WORK REQUIRED: Quote the records below word for word, please, from the very first line through the one that contains "done. injection Hi as <- <-.", and nothing beyond it.

Entries taken from a collection
BEGIN

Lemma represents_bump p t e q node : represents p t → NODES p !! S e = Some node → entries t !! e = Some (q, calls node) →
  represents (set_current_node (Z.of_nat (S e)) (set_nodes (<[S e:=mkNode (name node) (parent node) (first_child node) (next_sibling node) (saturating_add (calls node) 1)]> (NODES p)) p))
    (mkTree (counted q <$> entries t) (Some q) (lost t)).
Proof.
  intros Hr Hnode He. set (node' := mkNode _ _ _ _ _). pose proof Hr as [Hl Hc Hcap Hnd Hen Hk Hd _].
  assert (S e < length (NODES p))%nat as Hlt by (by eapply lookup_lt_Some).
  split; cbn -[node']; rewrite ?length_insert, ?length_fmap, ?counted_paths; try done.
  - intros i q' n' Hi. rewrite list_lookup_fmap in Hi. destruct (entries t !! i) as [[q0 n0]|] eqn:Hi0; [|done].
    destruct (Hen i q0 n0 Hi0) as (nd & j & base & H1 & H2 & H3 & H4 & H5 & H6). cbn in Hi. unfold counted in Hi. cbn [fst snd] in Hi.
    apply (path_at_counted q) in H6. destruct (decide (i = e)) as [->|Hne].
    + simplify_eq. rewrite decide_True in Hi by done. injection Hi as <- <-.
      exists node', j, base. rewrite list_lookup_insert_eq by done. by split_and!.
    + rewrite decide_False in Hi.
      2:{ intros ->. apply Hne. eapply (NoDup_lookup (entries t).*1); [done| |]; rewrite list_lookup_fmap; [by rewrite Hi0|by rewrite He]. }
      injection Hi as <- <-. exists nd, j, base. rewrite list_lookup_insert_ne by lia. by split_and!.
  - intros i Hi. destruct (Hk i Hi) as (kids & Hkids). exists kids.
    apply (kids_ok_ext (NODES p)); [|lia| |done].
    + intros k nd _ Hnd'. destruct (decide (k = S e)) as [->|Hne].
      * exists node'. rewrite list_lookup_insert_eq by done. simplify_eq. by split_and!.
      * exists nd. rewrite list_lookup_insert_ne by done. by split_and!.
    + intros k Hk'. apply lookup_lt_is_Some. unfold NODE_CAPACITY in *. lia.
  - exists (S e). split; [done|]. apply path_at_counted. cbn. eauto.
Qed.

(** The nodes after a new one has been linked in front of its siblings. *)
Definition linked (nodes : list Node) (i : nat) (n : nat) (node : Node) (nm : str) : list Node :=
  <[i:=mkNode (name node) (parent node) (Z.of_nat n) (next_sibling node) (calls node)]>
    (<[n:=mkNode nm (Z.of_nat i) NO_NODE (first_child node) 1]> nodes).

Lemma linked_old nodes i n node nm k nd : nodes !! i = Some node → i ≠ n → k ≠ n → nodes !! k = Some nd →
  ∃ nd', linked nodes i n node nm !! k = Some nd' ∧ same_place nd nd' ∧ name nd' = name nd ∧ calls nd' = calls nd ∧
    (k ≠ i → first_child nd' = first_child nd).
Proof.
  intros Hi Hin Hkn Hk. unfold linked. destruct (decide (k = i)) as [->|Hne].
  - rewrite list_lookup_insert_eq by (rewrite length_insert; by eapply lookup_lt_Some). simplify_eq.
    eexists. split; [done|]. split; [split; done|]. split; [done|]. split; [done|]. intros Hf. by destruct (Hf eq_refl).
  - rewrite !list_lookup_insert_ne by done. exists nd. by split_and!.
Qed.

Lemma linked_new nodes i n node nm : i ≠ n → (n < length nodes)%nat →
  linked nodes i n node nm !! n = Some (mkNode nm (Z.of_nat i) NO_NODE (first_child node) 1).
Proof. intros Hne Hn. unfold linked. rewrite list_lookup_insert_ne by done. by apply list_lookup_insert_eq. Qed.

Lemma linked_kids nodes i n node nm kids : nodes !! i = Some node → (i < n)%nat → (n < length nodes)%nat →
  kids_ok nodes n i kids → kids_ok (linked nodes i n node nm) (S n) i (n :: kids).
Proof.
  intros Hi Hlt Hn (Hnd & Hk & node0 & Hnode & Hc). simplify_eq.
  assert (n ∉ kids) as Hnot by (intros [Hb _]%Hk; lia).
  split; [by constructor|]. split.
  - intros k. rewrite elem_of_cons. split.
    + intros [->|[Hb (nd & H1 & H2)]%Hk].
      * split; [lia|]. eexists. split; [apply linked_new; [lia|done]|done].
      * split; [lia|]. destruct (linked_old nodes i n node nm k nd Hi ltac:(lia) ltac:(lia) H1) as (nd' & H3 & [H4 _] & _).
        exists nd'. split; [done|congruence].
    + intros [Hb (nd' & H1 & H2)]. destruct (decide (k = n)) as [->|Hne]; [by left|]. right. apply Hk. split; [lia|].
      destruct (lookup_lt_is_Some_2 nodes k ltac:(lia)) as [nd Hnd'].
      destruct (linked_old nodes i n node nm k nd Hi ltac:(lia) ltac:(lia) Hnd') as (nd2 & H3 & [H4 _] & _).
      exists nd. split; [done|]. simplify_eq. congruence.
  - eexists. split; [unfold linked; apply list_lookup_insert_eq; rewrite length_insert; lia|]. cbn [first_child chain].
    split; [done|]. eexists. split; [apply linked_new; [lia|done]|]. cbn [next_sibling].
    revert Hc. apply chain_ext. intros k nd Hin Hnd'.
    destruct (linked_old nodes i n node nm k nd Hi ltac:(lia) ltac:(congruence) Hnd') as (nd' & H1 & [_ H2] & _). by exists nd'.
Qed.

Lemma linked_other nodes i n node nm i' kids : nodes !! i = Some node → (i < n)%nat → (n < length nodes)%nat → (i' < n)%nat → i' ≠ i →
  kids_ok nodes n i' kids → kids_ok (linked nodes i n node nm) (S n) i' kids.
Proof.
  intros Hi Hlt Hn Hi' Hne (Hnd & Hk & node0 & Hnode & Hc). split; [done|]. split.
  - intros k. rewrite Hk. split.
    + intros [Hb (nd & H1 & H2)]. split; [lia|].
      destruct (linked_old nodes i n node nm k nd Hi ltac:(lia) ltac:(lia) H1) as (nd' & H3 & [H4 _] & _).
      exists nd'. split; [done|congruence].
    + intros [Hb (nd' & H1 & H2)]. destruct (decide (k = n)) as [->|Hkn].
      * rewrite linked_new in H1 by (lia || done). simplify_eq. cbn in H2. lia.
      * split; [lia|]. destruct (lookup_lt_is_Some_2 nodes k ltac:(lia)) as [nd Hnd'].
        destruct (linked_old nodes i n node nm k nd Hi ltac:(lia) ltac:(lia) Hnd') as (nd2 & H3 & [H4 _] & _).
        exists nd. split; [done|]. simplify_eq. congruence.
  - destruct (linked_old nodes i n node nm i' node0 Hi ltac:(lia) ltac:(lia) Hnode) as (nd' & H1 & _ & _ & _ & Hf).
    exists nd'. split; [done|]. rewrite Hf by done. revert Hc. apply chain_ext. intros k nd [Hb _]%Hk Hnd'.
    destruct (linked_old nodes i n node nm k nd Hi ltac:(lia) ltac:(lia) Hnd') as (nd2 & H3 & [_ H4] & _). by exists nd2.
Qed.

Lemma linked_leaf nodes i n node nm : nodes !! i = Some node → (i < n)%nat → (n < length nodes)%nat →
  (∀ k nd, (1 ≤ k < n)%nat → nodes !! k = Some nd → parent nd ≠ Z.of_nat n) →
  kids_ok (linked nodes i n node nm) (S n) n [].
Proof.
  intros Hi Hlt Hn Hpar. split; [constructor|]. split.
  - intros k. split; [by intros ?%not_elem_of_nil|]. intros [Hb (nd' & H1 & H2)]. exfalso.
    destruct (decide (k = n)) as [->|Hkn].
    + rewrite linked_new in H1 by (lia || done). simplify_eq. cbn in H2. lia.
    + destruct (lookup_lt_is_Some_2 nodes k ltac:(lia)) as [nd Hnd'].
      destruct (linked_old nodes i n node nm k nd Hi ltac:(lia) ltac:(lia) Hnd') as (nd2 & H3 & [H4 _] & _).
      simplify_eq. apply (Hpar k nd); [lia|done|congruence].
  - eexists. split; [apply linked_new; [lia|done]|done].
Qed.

END

ANSWER FOR THIS EXERCISE:
Lemma represents_bump p t e q node : represents p t → NODES p !! S e = Some node → entries t !! e = Some (q, calls node) →
  represents (set_current_node (Z.of_nat (S e)) (set_nodes (<[S e:=mkNode (name node) (parent node) (first_child node) (next_sibling node) (saturating_add (calls node) 1)]> (NODES p)) p))
    (mkTree (counted q <$> entries t) (Some q) (lost t)).
Proof.
  intros Hr Hnode He. set (node' := mkNode _ _ _ _ _). pose proof Hr as [Hl Hc Hcap Hnd Hen Hk Hd _].
  assert (S e < length (NODES p))%nat as Hlt by (by eapply lookup_lt_Some).
  split; cbn -[node']; rewrite ?length_insert, ?length_fmap, ?counted_paths; try done.
  - intros i q' n' Hi. rewrite list_lookup_fmap in Hi. destruct (entries t !! i) as [[q0 n0]|] eqn:Hi0; [|done].
    destruct (Hen i q0 n0 Hi0) as (nd & j & base & H1 & H2 & H3 & H4 & H5 & H6). cbn in Hi. unfold counted in Hi. cbn [fst snd] in Hi.
    apply (path_at_counted q) in H6. destruct (decide (i = e)) as [->|Hne].
    + simplify_eq. rewrite decide_True in Hi by done. injection Hi as <- <-.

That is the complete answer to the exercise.